(Beginning of DATA FOR ANALYSIS)

(* ===== verification/Watchdog.v ===== *)
(** * The privacy deadline

    Models src/src/source/remote/watchdog.rs: one supervised admission at a
    time for the whole process, which its own thread terminates when the
    deadline of an admission passes before it completes.

    A critical section of the mutex is one operation.  The process is the
    [World]: the clock, the state behind the mutex, what the worker thread
    waits for and the admissions held; [None] once it has exited.  A panic
    exits it too, so the mutex is never poisoned.  Time is in milliseconds. *)

From S2P Require Import Prelude Errors RemoteWire.

(** ** The critical sections *)
Inductive State := Idle | Running (deadline : N) | Expired.

Definition ADMISSION_TIMEOUT : N := 90 * 1000.

(** [supervisor]: the state, when the watchdog is enabled *)
Definition admit_for (timeout now : N) (supervisor : option State) : Remote (option N) * option State :=
  match supervisor with
  | None => (Ok None, None)
  | Some Idle => (Ok (Some (now + timeout)), Some (Running (now + timeout)))
  | Some state => (Err failure, Some state)
  end.
Definition admit_now (now : N) (supervisor : option State) : Remote (option N) * option State :=
  admit_for ADMISSION_TIMEOUT now supervisor.

(** [None]: the process exits *)
Definition complete (deadline now : N) (state : State) : option State :=
  if (deadline <=? now) || negb (match state with Running d => d =? deadline | _ => false end) then None
  else Some Idle.

(** one turn of the worker's loop: what it waits for next, a notification and
    at most a moment; [None]: the process exits *)
Inductive Waiting := Forever | Until (due : N).
Definition worker_turn (now : N) (state : State) : option Waiting :=
  match state with
  | Idle => Some Forever
  | Expired => None
  | Running deadline => if deadline <=? now then None else Some (Until deadline)
  end.

(** ** The process *)
Record World := mkWorld {
  w_now : N;
  w_state : State;
  (** what the worker waits for; [Until] the time it was notified, then *)
  w_worker : Waiting;
  (** the deadlines of the [Admission]s held *)
  w_held : list N }.

Inductive event :=
| Pass (to : N)
| Admit (timeout : N)
| Complete (deadline : N)
| Drop (deadline : N)
| Wake
| Panic.

(** the worker runs at the latest [latency] after it is due *)
Definition due (w : Waiting) (t : N) : Prop := match w with Forever => False | Until u => u = t end.
Definition notify (now : N) (w : Waiting) : Waiting :=
  match w with Forever => Until now | Until u => Until (N.min u now) end.

Inductive step (latency : N) : World → event → option World → Prop :=
| step_pass w t :
    w_now w <= t → (∀ u, due (w_worker w) u → t <= u + latency) →
    step latency w (Pass t) (Some (mkWorld t (w_state w) (w_worker w) (w_held w)))
| step_admit w timeout deadline state :
    admit_for timeout (w_now w) (Some (w_state w)) = (Ok (Some deadline), Some state) →
    step latency w (Admit timeout) (Some (mkWorld (w_now w) state (notify (w_now w) (w_worker w)) (deadline :: w_held w)))
| step_refused w timeout e supervisor :
    admit_for timeout (w_now w) (Some (w_state w)) = (Err e, supervisor) →
    step latency w (Admit timeout) (Some w)
| step_complete w before deadline after :
    w_held w = before ++ deadline :: after →
    step latency w (Complete deadline)
      ((fun s => mkWorld (w_now w) s (notify (w_now w) (w_worker w)) (before ++ after)) <$>
         complete deadline (w_now w) (w_state w))
(** no [Drop] implementation: the admission is forgotten, the state stays *)
| step_drop w before deadline after :
    w_held w = before ++ deadline :: after →
    step latency w (Drop deadline) (Some (mkWorld (w_now w) (w_state w) (w_worker w) (before ++ after)))
| step_wake w :
    step latency w Wake
      ((fun wt => mkWorld (w_now w) (w_state w) wt (w_held w)) <$> worker_turn (w_now w) (w_state w))
| step_panic w : step latency w Panic None.

Inductive run (latency : N) : World → list event → option World → Prop :=
| run_nil w : run latency w [] (Some w)
| run_cons w ev w' evs last :
    step latency w ev (Some w') → run latency w' evs last → run latency w (ev :: evs) last
| run_exit w ev : step latency w ev None → run latency w [ev] None.

(** the worker's first turn is due at once *)
Definition enabled (now : N) : World := mkWorld now Idle (Until now) [].

(** ** Its invariant *)
Record Supervised (latency : N) (w : World) : Prop := {
  su_alive : w_state w ≠ Expired;
  su_held : w_held w = [] ∨ ∃ d, w_state w = Running d ∧ w_held w = [d];
  su_due : ∀ d, w_state w = Running d → ∃ u, w_worker w = Until u ∧ u <= d;
  su_now : ∀ u, due (w_worker w) u → w_now w <= u + latency }.

Lemma enabled_supervised latency now : Supervised latency (enabled now).
Proof. split; cbn; [done|by left|done|intros u <-; lia]. Qed.

Lemma admit_granted timeout now s d s' :
  admit_for timeout now (Some s) = (Ok (Some d), Some s') → s = Idle ∧ d = now + timeout ∧ s' = Running d.
Proof. destruct s; cbn; naive_solver. Qed.

Lemma complete_some d now s s' : complete d now s = Some s' ↔ s' = Idle ∧ now < d ∧ s = Running d.
Proof.
  unfold complete. destruct (N.leb_spec d now) as [Hd|Hd]; cbn [orb].
  { split; [done|]. intros (_ & Hl & _). lia. }
  destruct s as [|d'|]; cbn [negb]; [naive_solver| |naive_solver].
  destruct (N.eqb_spec d' d) as [->|]; cbn [negb]; naive_solver.
Qed.

Lemma notify_due now w u :
  due (notify now w) u → w = Forever ∧ u = now ∨ ∃ u', w = Until u' ∧ u <= u' ∧ (u = u' ∨ u = now).
Proof. destruct w as [|u']; cbn; intros <-; [by left|]. right. exists u'. split; [done|lia]. Qed.

Lemma notify_until now w : ∃ u, notify now w = Until u ∧ u <= now.
Proof. destruct w as [|u]; cbn; [exists now|exists (N.min u now)]; (split; [done|lia]). Qed.

Lemma notify_now latency now w :
  (∀ u, due w u → now <= u + latency) → ∀ u, due (notify now w) u → now <= u + latency.
Proof.
  intros Hw u [[_ ->]|(u' & -> & _ & [->| ->])]%notify_due; [lia|by apply Hw|lia].
Qed.

Lemma step_supervised latency w ev w' : Supervised latency w → step latency w ev (Some w') → Supervised latency w'.
Proof.
  intros [Ha Hh Hd Hn] Hs. inversion Hs; subst; clear Hs; [|pose proof admit_granted| | | |].
  - by split.
  - match goal with E : admit_for _ _ _ = _ |- _ => apply admit_granted in E as (Hi & -> & ->) end.
    destruct Hh as [Hh|(d & Hr & _)]; [|congruence]. split; cbn; [done| | |by apply notify_now].
    + right. rewrite Hh. by eexists.
    + intros d [= <-]. destruct (notify_until (w_now w) (w_worker w)) as (u & -> & Hu). exists u. split; [done|lia].
  - by split.
  - destruct (complete _ _ _) as [s|] eqn:Ec; [|done]. apply complete_some in Ec as (-> & _ & Er).
    match goal with E : _ <$> _ = Some _ |- _ => injection E as <- end. split; cbn; [done| |done|by apply notify_now].
    left. destruct Hh as [Hh|(d & _ & Hh)]; rewrite Hh in *; destruct before as [|? []]; naive_solver.
  - split; cbn; [done| |done|done].
    left. destruct Hh as [Hh|(d & _ & Hh)]; rewrite Hh in *; destruct before as [|? []]; naive_solver.
  - destruct (worker_turn _ _) as [wt|] eqn:Et; [|done].
    match goal with E : _ <$> _ = Some _ |- _ => injection E as <- end.
    unfold worker_turn in Et. destruct (w_state w) as [|d|] eqn:Es; [| |done].
    + injection Et as <-. split; cbn; rewrite ?Es; naive_solver.
    + destruct (N.leb_spec d (w_now w)); [done|]. injection Et as <-. split; cbn; rewrite ?Es; [done|done| |].
      * intros d' [= <-]. by exists d.
      * intros u <-. lia.
Qed.

Lemma run_supervised latency w evs w' : Supervised latency w → run latency w evs (Some w') → Supervised latency w'.
Proof.
  intros Hw Hr. remember (Some w') as last eqn:E. revert Hw w' E.
  induction Hr as [w|w ev w1 evs last Hs Hr IH|]; intros Hw w' E; [by injection E as <-| |done].
  eapply IH; [|done]. by eapply step_supervised.
Qed.

Lemma run_app latency w evs w' evs' last :
  run latency w evs (Some w') → run latency w' evs' last → run latency w (evs ++ evs') last.
Proof.
  intros Hr Hr'. remember (Some w') as mid eqn:E.
  induction Hr; [by injection E as ->|econstructor; eauto|done].
Qed.

(** while an admission runs, only its completion in time ends it *)
Lemma step_running latency d w ev w' :
  w_state w = Running d → step latency w ev (Some w') →
  (w_state w' = Running d ∧ (w_held w = [] → w_held w' = [])) ∨
  (ev = Complete d ∧ w_now w < d ∧ d ∈ w_held w).
Proof.
  intros Hr Hs. inversion Hs; subst; clear Hs.
  - by left.
  - match goal with E : admit_for _ _ _ = _ |- _ => apply admit_granted in E as (Hi & _ & _) end. congruence.
  - by left.
  - destruct (complete _ _ _) as [s|] eqn:Ec; [|done]. apply complete_some in Ec as (_ & Hd & Er). right.
    assert (deadline = d) as -> by congruence. split_and!; [done|done|].
    match goal with E : w_held w = _ |- _ => rewrite E end. apply elem_of_app. right. by left.
  - left. split; [done|]. intros Hh. cbn. rewrite Hh in *. by destruct before.
  - left. destruct (worker_turn _ _); [|done].
    match goal with E : _ <$> _ = Some _ |- _ => by injection E as <- end.
Qed.

Lemma run_running latency d w evs w' :
  w_state w = Running d → run latency w evs (Some w') →
  (w_state w' = Running d ∧ (w_held w = [] → w_held w' = [])) ∨
  (w_held w ≠ [] ∧ ∃ e1 e2 w1, evs = e1 ++ Complete d :: e2 ∧ run latency w e1 (Some w1) ∧ w_now w1 < d).
Proof.
  intros Hd Hr. remember (Some w') as last eqn:E. revert Hd w' E.
  induction Hr as [w|w ev w1 evs last Hs Hr IH|]; intros Hd w' E; [injection E as <-; by left| |done].
  destruct (step_running _ _ _ _ _ Hd Hs) as [[Hd1 Hh1]|(-> & Hlt & Hin)].
  - destruct (IH Hd1 w' E) as [[Hd' Hh']|(Hne & e1 & e2 & w2 & -> & Hr2 & Hlt)]; [left; by auto|right].
    split; [by auto|]. exists (ev :: e1), e2, w2. split_and!; [done|by econstructor|done].
  - right. split; [intros Hh; rewrite Hh in Hin; set_solver|].
    exists [], evs, w. split_and!; [done|constructor|done].
Qed.

(** time is never held up: the worker can always be run when it is due *)
Definition Reaches (latency horizon : N) (w : World) : Prop :=
  ∃ evs last, run latency w evs last ∧ ∀ w', last = Some w' → horizon <= w_now w'.

Lemma reaches_step latency horizon w ev w' : step latency w ev (Some w') → Reaches latency horizon w' → Reaches latency horizon w.
Proof. intros Hs (evs & last & Hr & Hl). exists (ev :: evs), last. split; [by econstructor|done]. Qed.
Lemma reaches_exit latency horizon w ev : step latency w ev None → Reaches latency horizon w.
Proof. intros Hs. exists [ev], None. split; [by constructor|done]. Qed.

(** the clock may go on to when the worker is due, or to any time *)
Definition pass_to (w : World) (t : N) : World := mkWorld (N.max (w_now w) t) (w_state w) (w_worker w) (w_held w).
Lemma step_due latency w u :
  Supervised latency w → w_worker w = Until u → step latency w (Pass (N.max (w_now w) u)) (Some (pass_to w u)).
Proof.
  intros [_ _ _ Hn] Hv. rewrite Hv in Hn. specialize (Hn u eq_refl). constructor; [lia|]. rewrite Hv. intros ? <-. lia.
Qed.
Lemma reaches_forever latency horizon w : w_worker w = Forever → Reaches latency horizon w.
Proof.
  intros Hv. exists [Pass (N.max (w_now w) horizon)], (Some (pass_to w horizon)). split.
  - econstructor; [|constructor]. constructor; [lia|]. rewrite Hv. by intros.
  - intros w' [= <-]. cbn. lia.
Qed.

(** a turn of the worker: it exits, waits for a notification, or for a deadline to come *)
Lemma reaches_wake latency horizon w :
  (∀ d, w_state w = Running d → w_now w < d →
    Reaches latency horizon (mkWorld (w_now w) (w_state w) (Until d) (w_held w))) →
  Reaches latency horizon w.
Proof.
  intros Hrun. pose proof (step_wake latency w) as Hs. unfold worker_turn in Hs. destruct (w_state w) as [|d|] eqn:Es.
  - by eapply reaches_step, reaches_forever.
  - destruct (N.leb_spec d (w_now w)); [by eapply reaches_exit|]. eapply reaches_step; [exact Hs|].
    by apply Hrun.
  - by eapply reaches_exit.
Qed.

Lemma time_passes latency w horizon : Supervised latency w → Reaches latency horizon w.
Proof.
  intros Hw. destruct (w_worker w) as [|u] eqn:Eu; [by apply reaches_forever|].
  pose proof (step_due _ _ _ Hw Eu) as Hs. eapply reaches_step; [exact Hs|].
  pose proof (step_supervised _ _ _ _ Hw Hs) as Hw1. apply reaches_wake. intros d Hd Hlt.
  set (w1 := pass_to w u) in *. set (w2 := mkWorld _ _ _ _).
  assert (Hw2 : Supervised latency w2).
  { eapply step_supervised; [exact Hw1|]. pose proof (step_wake latency w1) as Hs1. unfold worker_turn in Hs1.
    rewrite Hd in Hs1. apply N.leb_gt in Hlt. rewrite Hlt in Hs1. cbn in Hs1. unfold w2. by rewrite Hd. }
  eapply reaches_step; [exact (step_due _ _ d Hw2 eq_refl)|]. apply reaches_wake. intros d' Hd' Hlt'.
  change (w_state w1 = Running d') in Hd'. cbn in Hlt'. assert (d' = d) as -> by congruence. lia.
Qed.

(** C27. The privacy deadline holds. Whatever the process does, and if the worker
    thread runs at most [latency] after it is due: an admission with deadline
    [d] that is running is completed before [d], or the process has exited by
    [d + latency]; one that was dropped without completion is never
    completed, so the process exits; no second admission is granted meanwhile;
    and time can always go on, to any horizon or to the exit. *)
Theorem deadline_enforced latency start pre w d :
  run latency (enabled start) pre (Some w) → w_state w = Running d →
  (∀ evs w', run latency w evs (Some w') → d + latency < w_now w' →
     ∃ e1 e2 w1, evs = e1 ++ Complete d :: e2 ∧ run latency w e1 (Some w1) ∧ w_now w1 < d) ∧
  (w_held w = [] → ∀ evs w', run latency w evs (Some w') → w_now w' <= d + latency) ∧
  (∀ timeout, (admit_for timeout (w_now w) (Some (w_state w))).1 = Err failure) ∧
  (∀ horizon, Reaches latency horizon w).
Proof.
  intros Hpre Hd. pose proof (run_supervised _ _ _ _ (enabled_supervised latency start) Hpre) as Hw.
  assert (Hlate : ∀ evs w', run latency w evs (Some w') → w_state w' = Running d → w_now w' <= d + latency).
  { intros evs w' Hr Hd'. pose proof (run_supervised _ _ _ _ Hw Hr) as [_ _ Hdue Hn].
    destruct (Hdue d Hd') as (u & Hu & Hle). specialize (Hn u ltac:(by rewrite Hu)). lia. }
  split_and!.
  - intros evs w' Hr Hlt. destruct (run_running _ _ _ _ _ Hd Hr) as [[Hd' _]|[_ ?]]; [|done].
    specialize (Hlate _ _ Hr Hd'). lia.
  - intros Hh evs w' Hr. destruct (run_running _ _ _ _ _ Hd Hr) as [[Hd' _]|[? _]]; [by eapply Hlate|done].
  - intros timeout. by rewrite Hd.
  - intros horizon. by apply time_passes.
Qed.

(** an admission at 10 for 90 seconds, checked by the worker at 12 *)
Lemma deadline_enforced_witness :
  let w := mkWorld 12 (Running 90010) (Until 90010) [90010] in
  run 5 (enabled 10) [Admit ADMISSION_TIMEOUT; Pass 12; Wake] (Some w) ∧
  ∀ evs w', run 5 w evs (Some w') → 90015 < w_now w' → Complete 90010 ∈ evs.
Proof.
  intros w.
  assert (Hr : run 5 (enabled 10) [Admit ADMISSION_TIMEOUT; Pass 12; Wake] (Some w)).
  { apply (run_cons 5 _ _ (mkWorld 10 (Running 90010) (Until 10) [90010])); [by apply (step_admit 5 (enabled 10))|].
    apply (run_cons 5 _ _ (mkWorld 12 (Running 90010) (Until 10) [90010])).
    { apply (step_pass 5 (mkWorld 10 (Running 90010) (Until 10) [90010]) 12); [done|by intros u <-]. }
    apply (run_cons 5 _ _ w); [|constructor]. exact (step_wake 5 (mkWorld 12 (Running 90010) (Until 10) [90010])). }
  split; [exact Hr|]. intros evs w' Hrun Hlt.
  destruct (proj1 (deadline_enforced 5 10 _ w 90010 Hr eq_refl) evs w' Hrun Hlt) as (e1 & e2 & _ & -> & _).
  set_solver.
Defined.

(End of DATA FOR ANALYSIS)

EXERCISE DIRECTIONS:
Above are the records; copy exactly the lines from the line with "match goal with E : w_held" through the line with "Proof. intros Hs.", both included.

SOLUTION FOR THIS EXERCISE:
    match goal with E : w_held w = _ |- _ => rewrite E end. apply elem_of_app. right. by left.
  - left. split; [done|]. intros Hh. cbn. rewrite Hh in *. by destruct before.
  - left. destruct (worker_turn _ _); [|done].
    match goal with E : _ <$> _ = Some _ |- _ => by injection E as <- end.
Qed.

Lemma run_running latency d w evs w' :
  w_state w = Running d → run latency w evs (Some w') →
  (w_state w' = Running d ∧ (w_held w = [] → w_held w' = [])) ∨
  (w_held w ≠ [] ∧ ∃ e1 e2 w1, evs = e1 ++ Complete d :: e2 ∧ run latency w e1 (Some w1) ∧ w_now w1 < d).
Proof.
  intros Hd Hr. remember (Some w') as last eqn:E. revert Hd w' E.
  induction Hr as [w|w ev w1 evs last Hs Hr IH|]; intros Hd w' E; [injection E as <-; by left| |done].
  destruct (step_running _ _ _ _ _ Hd Hs) as [[Hd1 Hh1]|(-> & Hlt & Hin)].
  - destruct (IH Hd1 w' E) as [[Hd' Hh']|(Hne & e1 & e2 & w2 & -> & Hr2 & Hlt)]; [left; by auto|right].
    split; [by auto|]. exists (ev :: e1), e2, w2. split_and!; [done|by econstructor|done].
  - right. split; [intros Hh; rewrite Hh in Hin; set_solver|].
    exists [], evs, w. split_and!; [done|constructor|done].
Qed.

(** time is never held up: the worker can always be run when it is due *)
Definition Reaches (latency horizon : N) (w : World) : Prop :=
  ∃ evs last, run latency w evs last ∧ ∀ w', last = Some w' → horizon <= w_now w'.

Lemma reaches_step latency horizon w ev w' : step latency w ev (Some w') → Reaches latency horizon w' → Reaches latency horizon w.
Proof. intros Hs (evs & last & Hr & Hl). exists (ev :: evs), last. split; [by econstructor|done]. Qed.
Lemma reaches_exit latency horizon w ev : step latency w ev None → Reaches latency horizon w.
Proof. intros Hs. exists [ev], None. split; [by constructor|done]. Qed.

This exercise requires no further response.